EXERCISE GOAL
Scan the data below for the string "replace". Copy every line where it appears.

MATERIAL PROVIDED
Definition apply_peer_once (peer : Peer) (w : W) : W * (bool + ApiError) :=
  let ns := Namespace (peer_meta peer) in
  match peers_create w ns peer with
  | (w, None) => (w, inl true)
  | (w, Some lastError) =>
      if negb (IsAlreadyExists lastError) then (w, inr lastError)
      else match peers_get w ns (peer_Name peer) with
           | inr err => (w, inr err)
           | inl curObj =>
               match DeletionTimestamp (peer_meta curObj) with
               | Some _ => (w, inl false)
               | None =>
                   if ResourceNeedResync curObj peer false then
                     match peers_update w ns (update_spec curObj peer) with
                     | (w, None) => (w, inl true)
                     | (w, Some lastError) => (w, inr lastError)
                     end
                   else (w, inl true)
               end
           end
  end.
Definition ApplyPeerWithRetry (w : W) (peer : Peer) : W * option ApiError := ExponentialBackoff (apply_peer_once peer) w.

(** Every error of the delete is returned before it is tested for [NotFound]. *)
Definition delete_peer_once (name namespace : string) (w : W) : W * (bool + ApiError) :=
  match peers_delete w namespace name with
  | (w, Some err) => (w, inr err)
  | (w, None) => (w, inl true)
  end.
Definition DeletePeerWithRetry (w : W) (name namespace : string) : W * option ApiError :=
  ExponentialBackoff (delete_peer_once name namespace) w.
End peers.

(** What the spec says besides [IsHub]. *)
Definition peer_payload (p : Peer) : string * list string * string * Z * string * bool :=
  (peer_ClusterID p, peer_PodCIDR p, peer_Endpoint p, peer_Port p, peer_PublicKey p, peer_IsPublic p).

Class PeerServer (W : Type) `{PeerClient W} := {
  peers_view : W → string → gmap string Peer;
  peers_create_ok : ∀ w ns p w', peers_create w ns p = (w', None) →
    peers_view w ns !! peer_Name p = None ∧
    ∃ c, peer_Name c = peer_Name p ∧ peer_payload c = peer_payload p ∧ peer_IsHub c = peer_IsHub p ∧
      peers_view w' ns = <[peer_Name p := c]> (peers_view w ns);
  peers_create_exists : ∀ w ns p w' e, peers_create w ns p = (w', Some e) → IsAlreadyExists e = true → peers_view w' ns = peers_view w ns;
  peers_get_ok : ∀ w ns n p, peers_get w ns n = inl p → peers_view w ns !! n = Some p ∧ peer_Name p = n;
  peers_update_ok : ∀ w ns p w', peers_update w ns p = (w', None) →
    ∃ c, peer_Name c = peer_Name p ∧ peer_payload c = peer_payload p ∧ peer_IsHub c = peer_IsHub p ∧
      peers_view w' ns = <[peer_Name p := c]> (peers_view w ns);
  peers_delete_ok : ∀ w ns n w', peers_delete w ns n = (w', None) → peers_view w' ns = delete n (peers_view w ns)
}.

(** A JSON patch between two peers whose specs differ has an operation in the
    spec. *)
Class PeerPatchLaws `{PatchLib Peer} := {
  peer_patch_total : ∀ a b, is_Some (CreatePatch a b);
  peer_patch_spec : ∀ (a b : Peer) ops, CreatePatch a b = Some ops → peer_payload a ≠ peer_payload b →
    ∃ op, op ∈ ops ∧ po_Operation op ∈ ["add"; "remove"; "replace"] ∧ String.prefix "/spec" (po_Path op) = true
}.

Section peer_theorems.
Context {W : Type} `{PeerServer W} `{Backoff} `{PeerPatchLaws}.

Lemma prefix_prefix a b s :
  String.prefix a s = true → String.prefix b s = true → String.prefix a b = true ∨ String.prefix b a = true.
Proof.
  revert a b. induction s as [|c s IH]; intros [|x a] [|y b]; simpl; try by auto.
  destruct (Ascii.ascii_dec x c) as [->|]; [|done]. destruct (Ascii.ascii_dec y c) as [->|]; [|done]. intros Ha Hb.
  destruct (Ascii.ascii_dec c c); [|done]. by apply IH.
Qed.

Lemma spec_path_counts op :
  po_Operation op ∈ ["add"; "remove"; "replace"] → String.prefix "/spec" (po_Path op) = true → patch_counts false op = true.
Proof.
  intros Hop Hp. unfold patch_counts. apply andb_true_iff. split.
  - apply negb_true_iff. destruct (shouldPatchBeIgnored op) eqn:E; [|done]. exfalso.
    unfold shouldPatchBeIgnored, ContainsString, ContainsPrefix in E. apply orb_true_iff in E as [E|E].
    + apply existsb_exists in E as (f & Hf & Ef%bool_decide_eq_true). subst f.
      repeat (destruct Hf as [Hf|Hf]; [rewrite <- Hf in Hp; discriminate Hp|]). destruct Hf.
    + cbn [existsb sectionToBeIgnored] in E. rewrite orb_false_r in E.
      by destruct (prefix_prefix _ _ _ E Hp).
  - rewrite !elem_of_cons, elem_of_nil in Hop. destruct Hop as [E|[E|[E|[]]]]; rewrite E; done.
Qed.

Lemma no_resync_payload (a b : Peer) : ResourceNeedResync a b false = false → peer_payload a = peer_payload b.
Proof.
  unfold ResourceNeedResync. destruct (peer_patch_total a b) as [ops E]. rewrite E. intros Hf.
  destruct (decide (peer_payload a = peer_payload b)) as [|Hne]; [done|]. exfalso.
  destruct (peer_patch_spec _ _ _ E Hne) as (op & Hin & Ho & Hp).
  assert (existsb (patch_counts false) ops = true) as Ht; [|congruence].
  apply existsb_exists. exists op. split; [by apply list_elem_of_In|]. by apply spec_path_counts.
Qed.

RESULT OF THIS TASK
    ∃ op, op ∈ ops ∧ po_Operation op ∈ ["add"; "remove"; "replace"] ∧ String.prefix "/spec" (po_Path op) = true
  po_Operation op ∈ ["add"; "remove"; "replace"] → String.prefix "/spec" (po_Path op) = true → patch_counts false op = true.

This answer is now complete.